#### Data to examine
(* ===== verification/_CoqProject ===== *)
-Q . S2P
Prelude.v
CStr.v
Align.v
BurstQueue.v
Ring.v
RingSpec.v
RingConc.v
RingReg.v
RingGroup.v
KvArgs.v
EthTable.v
EthStats.v
EthDev.v
EthRing.v
EthRingArgs.v
Vhost.v
VhostConc.v
Platform.v
Session.v
Secondary.v
SecSession.v
GuestPrimary.v
NfvOld.v
PanelPrimary.v
RingPlatform.v
Mempool.v
MempoolInit.v
Primary.v
PrimaryMain.v
SecMemcpy.v
SecMemcpyApp.v
ShmPages.v
ShmFiles.v
HostShmem.v
ShmCmdline.v
EalShmem.v
Malloc.v
MallocFit.v
MallocInv.v
MallocOps.v
MallocHeap.v
MallocAlloc.v
MallocInit.v
RteMalloc.v
MallocSafe.v
Memzone.v
MemzoneSafe.v
MemCalls.v
RingMemory.v
Mbuf.v
MbufInv.v
MbufOps.v
MbufClone.v
MbufData.v
MbufCalls.v
MbufPool.v
MbufConc.v
VirtQueue.v
VirtMem.v
VirtRx.v
VirtTx.v
VirtDeq.v
VirtMrg.v
VirtCheck.v
VirtDev.v
VirtUser.v
VirtAbs.v
VirtList.v
VirtPairs.v
VirtRemove.v
VirtStep.v
VirtHandle.v
VirtLife.v
VirtFds.v
VirtPmd.v
VirtSession.v
VirtFdset.v
VirtEvents.v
########
-- Task --
Set down exactly the lines beginning at the one that holds "HostShmem.v" and ending with the last line of the data.

-- Result of this task --
HostShmem.v
ShmCmdline.v
EalShmem.v
Malloc.v
MallocFit.v
MallocInv.v
MallocOps.v
MallocHeap.v
MallocAlloc.v
MallocInit.v
RteMalloc.v
MallocSafe.v
Memzone.v
MemzoneSafe.v
MemCalls.v
RingMemory.v
Mbuf.v
MbufInv.v
MbufOps.v
MbufClone.v
MbufData.v
MbufCalls.v
MbufPool.v
MbufConc.v
VirtQueue.v
VirtMem.v
VirtRx.v
VirtTx.v
VirtDeq.v
VirtMrg.v
VirtCheck.v
VirtDev.v
VirtUser.v
VirtAbs.v
VirtList.v
VirtPairs.v
VirtRemove.v
VirtStep.v
VirtHandle.v
VirtLife.v
VirtFds.v
VirtPmd.v
VirtSession.v
VirtFdset.v
VirtEvents.v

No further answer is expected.